• Mónica Guerra Rocha

Tranças de milho


Quando te sintas triste menina- dizia a minha avó- entrança o cabelo, prende a dor na madeixa e deixa escapar o cabelo solto quando o vento do norte sopre com força.

O nosso cabelo é uma rede capaz de apanhar tudo, é forte como as raízes do cipreste e suave como a espuma do atole.

Paola Klug

Cortei os cabelos há alguns anos atrás. Curtinho, joãozinho, como chamam por aqui. A infância toda tive cabelos longos, que a minha mãe enfeitava com adereços que combinavam com as roupas. Agora, eles cresceram, e o que mais sentia saudade era de poder entrançá-los.

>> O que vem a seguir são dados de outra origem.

Lemma value_at_write s s' ref loc :
  value_at (orm_write m s ref loc) s' = if decide (s = s') then loc else value_at m s'.
Proof using Type. apply aget_insert. Qed.

(** A free destination on the probe path of a new key extends the table. *)
Lemma write_rep ref loc d :
  live_key ref → g !! ref = None → orm_count m < kMaxEntries →
  (d < Z.to_nat kMaxProbeLength)%nat → ¬ live_key (key_at m (slot_at ref d)) →
  probe_clear m ref d →
  orm_rep (orm_write m (slot_at ref d) ref loc) (<[ref := loc]> g).
Proof using Hrep.
  intros Hlive Hnone Hcount Hd Hfree Hclear.
  assert (Hkeep : ∀ k e, k ≠ ref → probe_clear m k e →
    probe_clear (orm_write m (slot_at ref d) ref loc) k e).
  { intros k e Hk Hc j Hj. rewrite key_at_write. destruct (Hc j Hj).
    case_decide; [|done]. split; [apply Hlive | congruence]. }
  assert (Hnew : ∀ s, key_at m s = ref → False).
  { intros s Hs. destruct (g !! ref) as [l|] eqn:E; [done|].
    assert (g !! ref = Some (value_at m s)); [|congruence].
    apply (rep_content _ _ Hrep). split; [done|]. eauto. }
  split.
  - apply (rep_mapped _ _ Hrep).
  - simpl. rewrite map_size_insert_None by done.
    rewrite (rep_count _ _ Hrep) in *. unfold u32. rewrite Z.mod_small; [lia|].
    split; [lia|]. assert (kMaxEntries < 2 ^ 32 - 1) by (vm_compute; done). lia.
  - simpl. unfold u32. rewrite Z.mod_small; [lia|].
    rewrite (rep_count _ _ Hrep) in *.
    assert (kMaxEntries < 2 ^ 32 - 1) by (vm_compute; done). lia.
  - intros s. rewrite key_at_write. case_decide as Hs.
    + subst s. intros _. exists d. split; [done|]. split; [done|].
      intros j Hj. rewrite key_at_write. rewrite decide_False; [by apply Hclear|].
      intros Hjd. apply slot_at_inj in Hjd; lia.
    + intros Hl. destruct (rep_reach _ _ Hrep s Hl) as (e & He & Hse & Hc).
      exists e. split; [done|]. split; [done|]. apply Hkeep; auto.
      intros Hx. by eapply Hnew.
  - intros k l. rewrite lookup_insert. case_decide as Hk.
    + subst k. split.
      * intros [= ->]. split; [done|]. exists (slot_at ref d).
        by rewrite key_at_write, value_at_write, !decide_True.
      * intros [_ (s & Hs & Hv)]. rewrite key_at_write in Hs.
        rewrite value_at_write in Hv. case_decide; [congruence|]. by apply Hnew in Hs.
    + rewrite (rep_content _ _ Hrep). split; intros [Hl (s & Hs & Hv)];
        (split; [done|]); exists s; rewrite key_at_write, value_at_write in *.
      * rewrite !decide_False; [done| |]; intros <-; apply Hfree; by rewrite Hs.
      * by case_decide.
Qed.

(** ** Operations against the represented map *)

Lemma not_live_free k : k = kEmptyKey ∨ k = kTombstone → ¬ live_key k.
Proof using Type. intros [-> | ->] [? ?]; done. Qed.

(** A live key absent from its whole probe path is absent from the map. *)
Lemma absent_of_path ref e :
  live_key ref → probe_clear m ref e →
  key_at m (slot_at ref e) = kEmptyKey ∨ e = Z.to_nat kMaxProbeLength →
  g !! ref = None.
Proof using Hrep.
  intros Hl Hc Hend. apply eq_None_not_Some. intros [l Hg].
  apply rep_slot in Hg as (d & Hd & Hk & _ & Hcd).
  destruct (decide (d < e)%nat) as [Hde|Hde]; [destruct (Hc d Hde); congruence|].
  destruct Hend as [Hend|]; [|lia].
  destruct (decide (d = e)) as [->|]; [destruct Hl; congruence|].
  destruct (Hcd e) as [? _]; [lia|done].
Qed.

Lemma orm_update_rep ref s loc :
  live_key ref → key_at m s = ref →
  orm_rep (mkORM (orm_mapped m) (orm_keys m) (<[s := loc]> (orm_values m)) (orm_count m))
          (<[ref := loc]> g).
Proof using Hrep.
  intros Hl Hs.
  assert (Hin : g !! ref = Some (value_at m s)).
  { apply (rep_content _ _ Hrep). eauto. }
  split; [apply Hrep| |apply Hrep|apply Hrep|].
  - simpl. rewrite map_size_insert, Hin. apply Hrep.
  - intros k l. rewrite lookup_insert.
    set (m' := mkORM _ _ _ _).
    assert (Hval : ∀ s', value_at m' s' = if decide (s = s') then loc else value_at m s').
    { intros s'. apply aget_insert. }
    change (key_at m') with (key_at m). case_decide as Hk.
    + subst k ref. split.
      * intros [= ->]. split; [done|]. exists s. by rewrite Hval, decide_True.
      * intros [_ (s' & Hk & Hv)]. rewrite (rep_slot_unique _ s' s Hl Hk eq_refl) in Hv.
        rewrite Hval, decide_True in Hv by done. congruence.
    + rewrite (rep_content _ _ Hrep). split; intros [? (s' & Hk' & Hv)];
        (split; [done|]); exists s'; split; try done;
        rewrite Hval, decide_False in *; congruence.
Qed.

Lemma insert_probe_spec ref loc n d tomb :
  live_key ref → (d + n = Z.to_nat kMaxProbeLength)%nat → probe_clear m ref d →
  tomb = kCapacity ∨ (∃ t, (t < d)%nat ∧ tomb = slot_at ref t ∧ key_at m tomb = kTombstone) →
  match insert_probe m ref loc n (slot_at ref d) tomb with
  | (m', true) => orm_rep m' (<[ref := loc]> g)
  | (m', false) => m' = m
  end.
Proof using Hrep.
  intros Hl. revert d tomb. induction n as [|n IH]; intros d tomb Hdn Hc Ht.
  - cbn [insert_probe]. destruct (Z.eqb_spec tomb kCapacity) as [|Htc]; [done|].
    destruct (Z.ltb_spec (orm_count m) kMaxEntries) as [Hlt|]; [|done]. cbn [negb andb].
    destruct Ht as [|(t & Htd & -> & Hkt)]; [done|].
    apply write_rep; auto; [|lia|by apply not_live_free; right|].
    + apply (absent_of_path ref d); auto. right. lia.
    + intros j Hj. apply Hc. lia.
  - cbn [insert_probe].
    destruct (Z.eqb_spec (key_at m (slot_at ref d)) ref) as [Hk|Hk]; [by apply orm_update_rep|].
    destruct (Z.eqb_spec (key_at m (slot_at ref d)) kTombstone) as [Hkt|Hkt];
      [destruct (Z.eqb_spec tomb kCapacity) as [->|Htc]|]; cbn [andb].
    + rewrite next_slot_at. apply IH; [lia| |].
      * apply probe_clear_S; auto. by rewrite Hkt.
      * right. exists d. auto with lia.
    + rewrite Hkt. change (kTombstone =? kEmptyKey) with false. cbn [andb].
      rewrite next_slot_at. apply IH; [lia| |].
      * apply probe_clear_S; auto. by rewrite Hkt.
      * right. destruct Ht as [|(t & ? & ?)]; [done|]. exists t. auto with lia.
    + destruct (Z.eqb_spec (key_at m (slot_at ref d)) kEmptyKey) as [Hke|Hke].
      * destruct (Z.leb_spec kMaxEntries (orm_count m)) as [|Hcnt]; [done|].
        assert (g !! ref = None) by (apply (absent_of_path ref d); auto).
        destruct (Z.eqb_spec tomb kCapacity) as [->|Htc].
        -- apply write_rep; auto; [lia|]. apply not_live_free. by left.
        -- destruct Ht as [|(t & Htd & -> & Hkt')]; [done|].
           apply write_rep; auto; [lia|by apply not_live_free; right|].
           intros j Hj. apply Hc. lia.
      * rewrite next_slot_at. apply IH; [lia|by apply probe_clear_S|].
        destruct Ht as [|(t & ? & ?)]; [by left|right; exists t; auto with lia].
Qed.

Lemma insert_spec ref loc :
  match OrderRefMap_insert m ref loc with
  | (m', true) => orm_rep m' (<[ref := loc]> g)
  | (m', false) => m' = m
  end.
Proof using Hrep.
  unfold OrderRefMap_insert. rewrite (rep_mapped _ _ Hrep). cbn [negb orb].
  destruct (Z.eqb_spec ref kEmptyKey); [done|].
  destruct (Z.eqb_spec ref kTombstone); [done|].
  destruct (location_invalid loc); [done|]. cbn [orb].
  rewrite <- slot_at_0. apply insert_probe_spec; [done|done| |by left].
  intros j Hj. lia.
Qed.

Lemma remove_spec ref : orm_rep (OrderRefMap_remove m ref) (delete ref g).
Proof using Hrep.
  unfold OrderRefMap_remove. pose proof (lookup_slot_spec ref) as Hs.
  destruct (OrderRefMap_lookup_slot m ref) as [s|].
  2:{ by rewrite delete_id. }
  destruct Hs as (Hl & Hk & Hg).
  set (m' := mkORM _ _ _ _).
  assert (Hkey : ∀ s', key_at m' s' = if decide (s = s') then kTombstone else key_at m s').
  { intros s'. apply aget_insert. }
  pose proof (rep_count _ _ Hrep) as Hcnt. pose proof (rep_bound _ _ Hrep) as Hbnd.
  assert (Hsz : size g = S (size (delete ref g))).
  { rewrite map_size_delete, Hg. destruct (size g) eqn:E; [|lia].
    apply map_size_empty_inv in E. subst g. done. }
  assert (Hc' : orm_count m' = Z.of_nat (size (delete ref g))).
  { simpl. unfold u32. rewrite Z.mod_small; [lia|].
    assert (kMaxEntries < 2 ^ 32 - 1) by (vm_compute; done). lia. }
  split; [apply Hrep|done|lia| |].
  - intros s'. rewrite Hkey. case_decide; [by intros [_ ?]|]. intros Hl'.
    destruct (rep_reach _ _ Hrep s' Hl') as (d & Hd & Hs' & Hc).
    exists d. split; [done|]. split; [done|]. intros j Hj. rewrite Hkey.
    case_decide; [|by apply Hc]. split; [done|]. intros E. apply Hl'. done.
  - intros k l. rewrite lookup_delete. case_decide as Hk'.
    + subst k. split; [done|]. intros [_ (s' & Hs' & _)]. rewrite Hkey in Hs'.
      case_decide as E; [by destruct Hl; congruence|].
      exfalso. apply E. apply (rep_slot_unique ref); auto.
    + rewrite (rep_content _ _ Hrep). split; intros [Hlk (s' & Hs' & Hv)];
        (split; [done|]); exists s'; rewrite Hkey in *.
      * rewrite decide_False by congruence. done.
      * case_decide as E; [destruct Hlk; congruence|done].
Qed.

Quando tudo se transforma e a impermanência bate insistente em cada passo, recorro à rede. Aos afetos, aos amigos, aos amores, às meditações, os gatos, as flores, os tachos, a feira, os cheiros, os sabores. Quando tudo se transforma e não sei mais o que vem depois, recorro ao sonho e encaixo o medo por baixo do braço, levo-o comigo, cuido e acarinho, solto-o quando vem o vento Norte. Queria muito aproveitar uma festa junina e invadir-me de milho. Comprei a canjica e fui inventar de fazê-la pela primeira vez, enquanto tocava um forró e eu dançava pela cozinha. Sem experiência, não imaginei que aquela porção viraria uma panela gigante que eu não daria conta de comer. Convidei amigos, arrumei a casa, aprontei a mesa, preparei quentão, fiz bolo de Fubá, leite de amendoim, e a canjica foi temperada em versão vegana. Fiz a paçoca com amendoim e rapadura, enfeitei o coração. Olhei o espelho e os cabelos já longos me pediram uma trança. Divididos em três partes fui enrolando, acarinhando, e aprisionando no meio deles toda a solidão de uma canjica ainda sem visita.

A festa junina no Brasil resulta do encontro entre as celebrações jesuíticas chegadas com os colonos que celebram as colheitas do solstício de verão com os rituais indígenas da colheita do milho que se dá por esse período. É uma celebração do alimento, da terra, do que se colhe, do que se planta, da ponte entre dois mundos onde eu sigo morando.